Arterial stiffness, which is an important predictor of cardiovascular disease [91], is measured by the method of pulse wave analysis using the Diagnostic Station DS20 (Schiller AG, Baar, Switzerland). The DS20 is a non-invasive cuff-based device capturing brachial blood pressure and pulse wave forms to estimate the central aortic hemodynamics and pulse wave velocity. After resting in a seated position for at least 10 min to ensure hemodynamic stability, measurements are performed on the dominant arm with the arm positioned on a table so that the middle of the cuff on the upper arm is at the level of the heart. Participants are instructed to refrain from talking and to sit with their back resting against the chair backrest, their feet flat on the floor, and their legs uncrossed. Three measurements per participant with a one-minute rest in between measurements are performed. Each measurement starts with a recording of brachial blood pressure followed by a pulse wave recording with the cuff inflated at the diastolic blood pressure level. Ten stable consecutive pulses are filtered and averaged by the device to calculate the central aortic pulse wave. Evaluation of shape and amplitude of the wave results in the following indirect measures of arterial stiffness (among others): pulse wave velocity, augmentation pressure, and augmentation index [92]. Pulse wave velocity is an estimate of the speed of the pressure wave traveling along the aortic and aorto-iliac pathway [93]. Augmentation pressure and augmentations index are both derived from the ascent of the aortic pressure waveform in late systole attributed to the early return of pulse wave reflection from peripheral sites [94, 95]. Due to heart rate dependency augmentation index is normalized at a heart rate of 75 beats per minute [96]. Blood pressure is measured in conjunction with the arterial stiffness assessment.

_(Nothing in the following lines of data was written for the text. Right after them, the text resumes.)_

(** The type assertion [s.(ssh.AlgorithmSigner)]. *)
Definition as_AlgorithmSigner (s : Signer) : option ssh.AlgorithmSigner :=
  match s with
  | PlainSigner _ _ => None
  | AlgorithmCapable a => Some a
  | Fixed f =>
      Some {| ssh.PublicKeyType := ssh.PublicKeyType (AlgorithmSigner f);
              ssh.Sign := fixed_Sign f;
              ssh.SignWithAlgorithm := fixed_SignWithAlgorithm f |}
  end.

Definition AlgSigner (s : Signer) (alg : string) : Signer :=
  if (alg =? "")%string then s
  else if negb (PublicKey_Type s =? ssh.KeyAlgoRSA)%string
          && negb (PublicKey_Type s =? ssh.CertAlgoRSAv01)%string then s
  else match as_AlgorithmSigner s with
       | None => s
       | Some a => Fixed {| AlgorithmSigner := a; alg := alg |}
       end.

(** The key is an RSA key or an RSA certificate. *)
Definition rsa_key (s : Signer) : Prop :=
  PublicKey_Type s = ssh.KeyAlgoRSA \/ PublicKey_Type s = ssh.CertAlgoRSAv01.

End utils.

(* ================================================================== *)
(** * A concrete codec and validation, to run the service *)
(* ================================================================== *)

Module example.

Import services.

(** Payload bytes from a positive number, one binary digit per byte. *)
Fixpoint pos_to_bytes (p : positive) : bytes :=
  match p with
  | xH => []
  | xO q => Byte.x00 :: pos_to_bytes q
  | xI q => Byte.x01 :: pos_to_bytes q
  end.

Fixpoint bytes_to_pos (l : bytes) : positive :=
  match l with
  | [] => xH
  | Byte.x00 :: l' => xO (bytes_to_pos l')
  | _ :: l' => xI (bytes_to_pos l')
  end.

#[global] Instance ClusterNameSpec_eq_dec : EqDecision ClusterNameSpec.
Proof. solve_decision. Defined.

#[global] Instance ProvisionToken_eq_dec : EqDecision ProvisionToken.
Proof. solve_decision. Defined.

#[global] Instance StaticTokensSpec_eq_dec : EqDecision StaticTokensSpec.
Proof. solve_decision. Defined.

#[global] Instance AuthPreferenceSpec_eq_dec : EqDecision AuthPreferenceSpec.
Proof. solve_decision. Defined.

#[global] Instance ClusterConfigSpec_eq_dec : EqDecision ClusterConfigSpec.
Proof. solve_decision. Defined.

#[global] Instance ClusterNameSpec_countable : Countable ClusterNameSpec.
Proof.
  apply (inj_countable' ClusterName_name MkClusterNameSpec).
  by intros [].
Defined.

#[global] Instance ProvisionToken_countable : Countable ProvisionToken.
Proof.
  apply (inj_countable' (fun t => (Token t, TokenExpires t))
           (fun p => MkProvisionToken p.1 p.2)).
  by intros [].
Defined.
Lemma from_spec_loops_names_inv (sp sp' : spec F moddata) (poiname : string)
    (q : bool) (st : build_state) :
  from_spec_loops sp poiname q = Ok (st, sp') ->
  names_inv (bs_instance st) (bs_modifiers st).
Proof.
  apply (from_spec_loops_ind (fun st => names_inv (bs_instance st) (bs_modifiers st))).
  - intros. by eapply modifier_body_names.
  - split; simpl; [|done]. intros name. rewrite lookup_empty.
    split; [by intros ?%elem_of_nil|by intros [? ?]].
Qed.

Lemma modifier_loop_registered (q : bool) (cname sname : string) (sdata : list F)
    (l : list (modifier_def moddata)) acc acc' :
  for_each (modifier_body q cname sname sdata) l acc = Ok acc' ->
  Forall (fun d => is_Some (registry !! md_type d)) l.
Proof.
  revert acc. induction l as [|d l IH]; intros acc; simpl; [by constructor|].
  destruct (modifier_body q cname sname sdata acc d) as [acc1|] eqn:Hb; simpl; [|done].
  intros Hrest. constructor; [|by eapply IH].
  destruct acc as [[st defs] bt]. unfold modifier_body in Hb.
  destruct (add_or_get_modifier _ _ _) as [[ref inst]|] eqn:Hadd; simpl in Hb; [|done].
  unfold add_or_get_modifier in Hadd.
  assert (md_type (qualified q d) = md_type d) as Ht by (by destruct q).
  rewrite Ht in Hadd. by destruct (registry !! md_type d).
Qed.

Lemma sample_loop_registered (q : bool) (cname : string) (l : list (sample F moddata))
    acc acc' :
  for_each (sample_body q cname) l acc = Ok acc' ->
  Forall (fun d => is_Some (registry !! md_type d)) (s ← l; s_modifiers s).
Proof.
  revert acc. induction l as [|s l IH]; intros acc; simpl; [by constructor|].
  destruct (sample_body q cname acc s) as [acc1|] eqn:Hb; simpl; [|done].
  intros Hrest. apply Forall_app. split; [|by eapply IH].
  destruct acc as [st done0]. unfold sample_body in Hb.
  destruct (for_each (modifier_body q cname (s_name s) (s_data s))
              (s_modifiers s) (st, [], ∅)) as [acc2|] eqn:Hm; simpl in Hb; [|done].
  by eapply modifier_loop_registered.
Qed.

Lemma channel_loop_registered (q : bool) (l : list (channel F moddata)) acc acc' :
  for_each (channel_body q) l acc = Ok acc' ->
  Forall (fun d => is_Some (registry !! md_type d)) (all_modifier_defs l).
Proof.
  unfold all_modifier_defs.
  revert acc. induction l as [|c l IH]; intros acc; simpl; [by constructor|].
  destruct (channel_body q acc c) as [acc1|] eqn:Hb; simpl; [|done].
  intros Hrest. apply Forall_app. split; [|by eapply IH].
  destruct acc as [st0 done0]. unfold channel_body in Hb.
  destruct (for_each (sample_body q (c_name c)) (c_samples c) (st0, []))
    as [acc2|] eqn:Hs; simpl in Hb; [|done].
  by eapply sample_loop_registered.
Qed.

Lemma from_spec_loops_registered (sp sp' : spec F moddata) (poiname : string)
    (q : bool) (st : build_state) :
  from_spec_loops sp poiname q = Ok (st, sp') ->
  Forall (fun d => is_Some (registry !! md_type d)) (all_modifier_defs sp).
Proof. unfold from_spec_loops. apply channel_loop_registered. Qed.

(** X3.  When [from_spec] returns, every modifier definition of the
    specification has a registered type, the names in [par_map] are
    exactly the declared names (qualified when asked for), which are the
    names in [modifiers] and those of [par_order], and [par_slice] finds
    every one of them. *)
Theorem from_spec_names (sp sp' : spec F moddata) (poiname : string) (q : bool)
    (cfg : config) :
  from_spec sp poiname q = Ok (cfg, sp') ->
  Forall (fun d => is_Some (registry !! md_type d)) (all_modifier_defs sp) /\
  modifiers cfg = list_to_set (declared_names q sp) /\
  dom (par_map cfg) = modifiers cfg /\
  (forall name, name ∈ par_order cfg <-> name ∈ modifiers cfg) /\
  (forall name, name ∈ declared_names q sp -> is_Ok (par_slice cfg name)).
Proof.
  unfold from_spec.
  destruct (from_spec_loops sp poiname q) as [[st sp1]|] eqn:Hl; simpl; [|done].
  destruct (set_poi _ _) as [c|] eqn:Hp; simpl; [|done].
  intros [= <- <-].
  pose proof (from_spec_loops_registered _ _ _ _ _ Hl) as Hreg.
  destruct (from_spec_loops_names _ _ _ _ _ Hl) as [Hnames _].
  destruct (from_spec_loops_names_inv _ _ _ _ _ Hl) as [Hom Hcol].
  assert (modifiers c = list_to_set (bs_modifiers st)) as Hmods.
  { unfold set_poi in Hp. case_bool_decide; [|done].
    destruct (par_slice _ _); simpl in Hp; [|done].
    destruct (_ =? _)%nat; [|done]. by injection Hp as <-. }
  apply set_poi_fields in Hp as (Hpo & _ & _ & Hpm & _). simpl in *.
  rewrite Hmods, Hpm, Hpo, <- Hnames.
  split; [done|]. split; [done|]. split; [|split].
  - apply set_eq. intros name.
    rewrite elem_of_dom, elem_of_list_to_set, Hcol. symmetry. apply Hom.
  - intros name. by rewrite elem_of_list_to_set, Hcol.
  - intros name Hin. apply Hcol, Hom in Hin as [e He].
    unfold par_slice. rewrite Hpm, He. by eexists.
Qed.
End ModelConfigExtras.
Lemma wire_length_field (t : N) (payload : bytes) :
  fits32 payload = true ->
  unpack_be32 (take 4 (wire t payload)) = len payload.
Proof.
  intros H. apply N.ltb_lt in H. unfold wire. cbn [take app].
  apply unpack_pack, H.
Qed.

End Framing.

(** * Reading from a socket *)

Section Reading.

Lemma after_reading_refl (s : socket) : after_reading [] s s.
Proof.
  repeat split. exists []. cbn. rewrite app_nil_r. done.
Qed.

Lemma after_reading_trans (a a' : bytes) (s s1 s2 : socket) :
  after_reading a s s1 -> after_reading a' s1 s2 ->
  after_reading (a ++ a') s s2.
Proof.
  intros (E1 & E2 & E3 & p & E4 & E5) (F1 & F2 & F3 & q & F4 & F5).
  repeat split; try congruence.
  exists (p ++ q). rewrite map_app, concat_app, app_assoc.
  split; congruence.
Qed.

(** One [recv] on a socket that still carries the non-empty [a]: a non-empty
    prefix of [a] comes back. *)
Lemma recv_carries (a more : bytes) (rest : list recv_event) (s : socket) :
  carries (a ++ more) rest s -> a <> [] ->
  exists chunk a' s1,
    recv (length a) s = (Ok chunk, s1) /\ chunk <> [] /\ a = chunk ++ a'
    /\ carries (a' ++ more) rest s1 /\ after_reading chunk s s1.
Proof.
  intros (cs & Hin & Hne & Hcat) Ha.
  destruct cs as [|c cs0].
  { destruct a; [done | discriminate Hcat]. }
  cbn in Hne, Hcat. apply andb_true_iff in Hne as [Hc Hcs0].
  set (k := length a).
  assert (Htake : a = take k c ++ take (k - length c) (concat cs0)).
  { rewrite <- take_app, Hcat. symmetry. apply take_app_length. }
  assert (Hdrop : more = drop k c ++ drop (k - length c) (concat cs0)).
  { rewrite <- drop_app, Hcat. symmetry. apply drop_app_length. }
  unfold recv. rewrite Hin. cbn [map app].
  eexists (take k c), (take (k - length c) (concat cs0)), _.
  split; [reflexivity|]. split.
  { destruct c; [discriminate Hc|]. destruct a; [done|]. discriminate. }
  split; [exact Htake|]. split.
  - destruct (drop k c) as [|y l] eqn:Ed; cbn [is_empty].
    + exists cs0. cbn. split; [done|]. split; [done|].
      rewrite Hdrop. cbn. symmetry. apply take_drop.
    + exists ((y :: l) :: cs0). cbn. split; [done|]. split; [done|].
      assert (k < length c)%nat as Hlt.
      { pose proof (length_drop c k) as HL. rewrite Ed in HL. cbn in HL. lia. }
      rewrite Hdrop. replace (k - length c)%nat with O by lia.
      rewrite drop_0. reflexivity.
  - repeat split. exists [take k c]. cbn. rewrite app_nil_r. done.
Qed.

Objective anthropometric measurements are taken in the research center. Body height is measured while the participant is standing in an upright position on a stadiometer. Two consecutive measures are taken and the final result, recorded to the nearest 0.5 cm, is the mean of the two values. Body weight is measured in light clothing while the participant stands on an electric scale (Seca, Hamburg, Germany). Weight is recorded to the nearest 0.1 kg. Body mass index will be calculated as weight in kilograms divided by height squared in meters (kg/m²). Waist circumference is measured according to the instructions of the World Health Organization [97]. The measurement site is the midpoint between the lowest palpable rib and the top of the iliac crest [97]. Three consecutive measures are taken from the bare skin at the end of an exhalation. The mean of the three values will be recorded as the final result. Multi-frequency bioelectrical impedance measurement (InBody 720, Biospace, Seoul, Korea) provides information on body composition, that is, e.g. body fat mass, lean body mass and its distribution in the body. Measurements are performed according to the instructions of the manufacturer with participants wearing light clothing and standing barefoot on the device and holding the handles in both hands. Cases of non-removable metal jewelry or metal in the body are recorded. Participants with a pacemaker are excluded from the bioimpedance measurement.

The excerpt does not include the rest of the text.